### DATA FOR THE TASK
------------------------------------------------------------

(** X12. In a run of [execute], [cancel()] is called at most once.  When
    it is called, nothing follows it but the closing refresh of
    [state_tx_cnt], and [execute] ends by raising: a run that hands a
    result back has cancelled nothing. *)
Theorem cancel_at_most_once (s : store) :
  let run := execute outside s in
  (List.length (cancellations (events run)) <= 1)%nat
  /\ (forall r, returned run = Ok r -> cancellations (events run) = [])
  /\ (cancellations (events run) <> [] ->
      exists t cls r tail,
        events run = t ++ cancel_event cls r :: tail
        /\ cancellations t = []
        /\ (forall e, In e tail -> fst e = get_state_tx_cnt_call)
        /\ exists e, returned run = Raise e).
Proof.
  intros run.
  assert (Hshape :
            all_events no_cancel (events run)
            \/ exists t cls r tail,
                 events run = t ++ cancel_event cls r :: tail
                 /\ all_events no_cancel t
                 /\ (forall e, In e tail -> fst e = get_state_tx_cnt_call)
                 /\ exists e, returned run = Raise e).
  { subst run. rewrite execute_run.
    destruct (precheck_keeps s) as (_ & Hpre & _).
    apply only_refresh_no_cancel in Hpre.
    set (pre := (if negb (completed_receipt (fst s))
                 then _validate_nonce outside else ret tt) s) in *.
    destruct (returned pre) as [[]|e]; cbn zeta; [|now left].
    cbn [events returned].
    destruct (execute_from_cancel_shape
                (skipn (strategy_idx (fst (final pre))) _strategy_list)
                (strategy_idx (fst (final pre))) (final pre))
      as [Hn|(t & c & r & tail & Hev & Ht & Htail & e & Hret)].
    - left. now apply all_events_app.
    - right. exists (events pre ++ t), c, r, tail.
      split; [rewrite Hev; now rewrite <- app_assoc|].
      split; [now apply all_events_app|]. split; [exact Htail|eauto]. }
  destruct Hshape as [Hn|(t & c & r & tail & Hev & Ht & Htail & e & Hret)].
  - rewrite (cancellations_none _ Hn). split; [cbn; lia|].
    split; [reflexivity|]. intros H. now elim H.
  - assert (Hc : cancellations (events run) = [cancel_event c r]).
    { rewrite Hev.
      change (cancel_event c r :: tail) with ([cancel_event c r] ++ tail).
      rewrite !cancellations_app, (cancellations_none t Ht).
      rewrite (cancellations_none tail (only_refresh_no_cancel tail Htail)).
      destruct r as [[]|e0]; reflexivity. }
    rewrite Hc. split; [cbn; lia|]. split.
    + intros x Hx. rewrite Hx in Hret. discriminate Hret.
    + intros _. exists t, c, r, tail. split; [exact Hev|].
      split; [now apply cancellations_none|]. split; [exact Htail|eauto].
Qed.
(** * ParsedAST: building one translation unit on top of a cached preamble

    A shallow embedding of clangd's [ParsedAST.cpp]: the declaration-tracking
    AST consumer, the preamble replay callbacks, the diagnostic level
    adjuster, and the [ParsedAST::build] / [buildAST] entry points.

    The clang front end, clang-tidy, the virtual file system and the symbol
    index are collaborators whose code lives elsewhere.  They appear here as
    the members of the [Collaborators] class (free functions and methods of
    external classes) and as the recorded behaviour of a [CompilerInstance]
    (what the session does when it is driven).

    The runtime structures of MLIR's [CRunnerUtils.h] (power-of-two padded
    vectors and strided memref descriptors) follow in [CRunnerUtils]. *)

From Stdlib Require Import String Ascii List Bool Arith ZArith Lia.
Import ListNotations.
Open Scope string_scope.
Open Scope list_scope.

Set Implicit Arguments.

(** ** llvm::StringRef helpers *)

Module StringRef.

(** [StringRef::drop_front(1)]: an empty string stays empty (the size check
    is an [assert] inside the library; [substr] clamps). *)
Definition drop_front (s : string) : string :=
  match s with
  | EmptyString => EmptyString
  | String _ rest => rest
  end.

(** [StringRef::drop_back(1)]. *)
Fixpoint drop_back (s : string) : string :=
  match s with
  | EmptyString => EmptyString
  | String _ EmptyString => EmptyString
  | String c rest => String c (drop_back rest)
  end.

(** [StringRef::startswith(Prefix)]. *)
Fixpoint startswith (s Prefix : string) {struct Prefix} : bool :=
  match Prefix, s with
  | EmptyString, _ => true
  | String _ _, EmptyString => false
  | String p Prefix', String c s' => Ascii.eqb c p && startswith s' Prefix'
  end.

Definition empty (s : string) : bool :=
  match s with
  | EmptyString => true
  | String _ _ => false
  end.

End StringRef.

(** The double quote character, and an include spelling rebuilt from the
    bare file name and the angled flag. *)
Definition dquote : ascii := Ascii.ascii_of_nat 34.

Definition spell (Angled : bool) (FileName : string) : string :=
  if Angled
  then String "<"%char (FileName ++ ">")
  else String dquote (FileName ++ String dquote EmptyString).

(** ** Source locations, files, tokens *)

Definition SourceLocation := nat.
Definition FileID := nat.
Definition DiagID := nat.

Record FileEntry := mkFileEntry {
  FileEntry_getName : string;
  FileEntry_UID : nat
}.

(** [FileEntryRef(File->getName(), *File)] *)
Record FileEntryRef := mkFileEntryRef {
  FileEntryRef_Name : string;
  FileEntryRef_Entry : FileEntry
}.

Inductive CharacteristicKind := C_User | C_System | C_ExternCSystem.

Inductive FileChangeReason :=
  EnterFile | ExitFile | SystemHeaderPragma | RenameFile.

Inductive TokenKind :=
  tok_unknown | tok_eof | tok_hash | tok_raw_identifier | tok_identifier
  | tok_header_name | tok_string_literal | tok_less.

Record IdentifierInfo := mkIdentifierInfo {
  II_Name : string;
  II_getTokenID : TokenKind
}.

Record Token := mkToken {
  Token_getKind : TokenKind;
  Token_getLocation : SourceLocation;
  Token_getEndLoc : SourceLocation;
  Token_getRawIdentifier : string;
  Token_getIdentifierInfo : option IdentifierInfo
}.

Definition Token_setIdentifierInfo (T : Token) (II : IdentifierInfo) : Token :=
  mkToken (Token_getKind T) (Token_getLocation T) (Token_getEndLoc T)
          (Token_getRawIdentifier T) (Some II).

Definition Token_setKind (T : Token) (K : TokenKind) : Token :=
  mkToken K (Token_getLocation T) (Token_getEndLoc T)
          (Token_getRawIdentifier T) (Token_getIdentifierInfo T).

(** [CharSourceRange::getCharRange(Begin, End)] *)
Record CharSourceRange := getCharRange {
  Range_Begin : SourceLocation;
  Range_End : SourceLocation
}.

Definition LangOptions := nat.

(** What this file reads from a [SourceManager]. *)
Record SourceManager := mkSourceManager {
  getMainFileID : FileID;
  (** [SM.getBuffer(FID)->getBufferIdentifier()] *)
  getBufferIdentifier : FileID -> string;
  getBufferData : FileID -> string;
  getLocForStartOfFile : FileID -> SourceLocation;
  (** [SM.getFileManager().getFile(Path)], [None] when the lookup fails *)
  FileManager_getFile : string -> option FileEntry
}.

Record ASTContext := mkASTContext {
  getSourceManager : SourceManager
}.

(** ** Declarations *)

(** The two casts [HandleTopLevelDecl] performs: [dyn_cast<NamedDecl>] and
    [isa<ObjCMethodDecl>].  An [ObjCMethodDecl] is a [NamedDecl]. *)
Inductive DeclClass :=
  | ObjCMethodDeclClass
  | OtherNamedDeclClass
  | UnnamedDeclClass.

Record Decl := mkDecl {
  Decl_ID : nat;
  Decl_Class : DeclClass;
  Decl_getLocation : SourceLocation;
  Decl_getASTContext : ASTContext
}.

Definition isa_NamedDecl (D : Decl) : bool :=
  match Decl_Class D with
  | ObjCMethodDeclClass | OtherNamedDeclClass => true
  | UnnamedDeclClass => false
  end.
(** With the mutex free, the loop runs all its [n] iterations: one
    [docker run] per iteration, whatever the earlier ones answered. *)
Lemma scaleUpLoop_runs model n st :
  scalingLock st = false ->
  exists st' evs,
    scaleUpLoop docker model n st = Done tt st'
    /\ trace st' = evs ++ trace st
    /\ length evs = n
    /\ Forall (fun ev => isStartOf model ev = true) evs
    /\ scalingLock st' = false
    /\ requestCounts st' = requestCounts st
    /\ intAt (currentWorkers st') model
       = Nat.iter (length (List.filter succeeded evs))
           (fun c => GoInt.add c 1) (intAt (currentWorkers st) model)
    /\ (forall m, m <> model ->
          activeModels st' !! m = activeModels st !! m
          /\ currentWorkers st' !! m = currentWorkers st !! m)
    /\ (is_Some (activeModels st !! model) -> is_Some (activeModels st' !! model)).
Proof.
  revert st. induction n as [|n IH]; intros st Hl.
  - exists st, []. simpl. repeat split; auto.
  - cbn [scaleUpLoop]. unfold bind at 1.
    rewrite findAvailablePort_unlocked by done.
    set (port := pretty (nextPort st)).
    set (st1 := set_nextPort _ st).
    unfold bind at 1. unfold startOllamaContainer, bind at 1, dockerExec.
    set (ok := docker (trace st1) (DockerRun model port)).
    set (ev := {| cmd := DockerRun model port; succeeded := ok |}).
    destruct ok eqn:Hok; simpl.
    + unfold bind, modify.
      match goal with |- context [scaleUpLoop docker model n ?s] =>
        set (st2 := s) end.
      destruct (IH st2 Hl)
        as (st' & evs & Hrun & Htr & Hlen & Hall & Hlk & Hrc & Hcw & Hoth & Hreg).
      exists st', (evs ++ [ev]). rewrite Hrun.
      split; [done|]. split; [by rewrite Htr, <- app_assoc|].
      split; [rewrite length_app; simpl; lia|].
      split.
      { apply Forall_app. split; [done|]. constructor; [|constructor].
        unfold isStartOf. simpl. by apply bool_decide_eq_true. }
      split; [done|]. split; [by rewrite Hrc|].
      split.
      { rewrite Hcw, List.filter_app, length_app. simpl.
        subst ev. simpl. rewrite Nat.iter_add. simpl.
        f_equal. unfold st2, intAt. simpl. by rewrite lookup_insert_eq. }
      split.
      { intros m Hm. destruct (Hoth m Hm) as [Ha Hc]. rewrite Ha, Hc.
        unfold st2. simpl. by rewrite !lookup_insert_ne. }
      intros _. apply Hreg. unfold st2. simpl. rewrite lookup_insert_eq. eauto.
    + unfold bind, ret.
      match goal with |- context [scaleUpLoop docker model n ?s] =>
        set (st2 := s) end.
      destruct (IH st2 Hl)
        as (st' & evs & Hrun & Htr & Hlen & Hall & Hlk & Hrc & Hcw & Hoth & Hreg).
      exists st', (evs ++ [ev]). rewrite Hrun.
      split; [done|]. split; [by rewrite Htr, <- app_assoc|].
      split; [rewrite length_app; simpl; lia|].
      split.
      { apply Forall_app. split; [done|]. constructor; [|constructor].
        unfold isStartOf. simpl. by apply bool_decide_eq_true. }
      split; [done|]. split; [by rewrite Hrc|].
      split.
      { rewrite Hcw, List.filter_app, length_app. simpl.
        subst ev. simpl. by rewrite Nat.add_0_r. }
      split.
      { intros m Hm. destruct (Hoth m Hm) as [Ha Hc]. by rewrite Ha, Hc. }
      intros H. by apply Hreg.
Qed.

------------------------------------------------------------

Consider the material above. Report how many of its lines contain the word "EmptyString", and nothing more.

7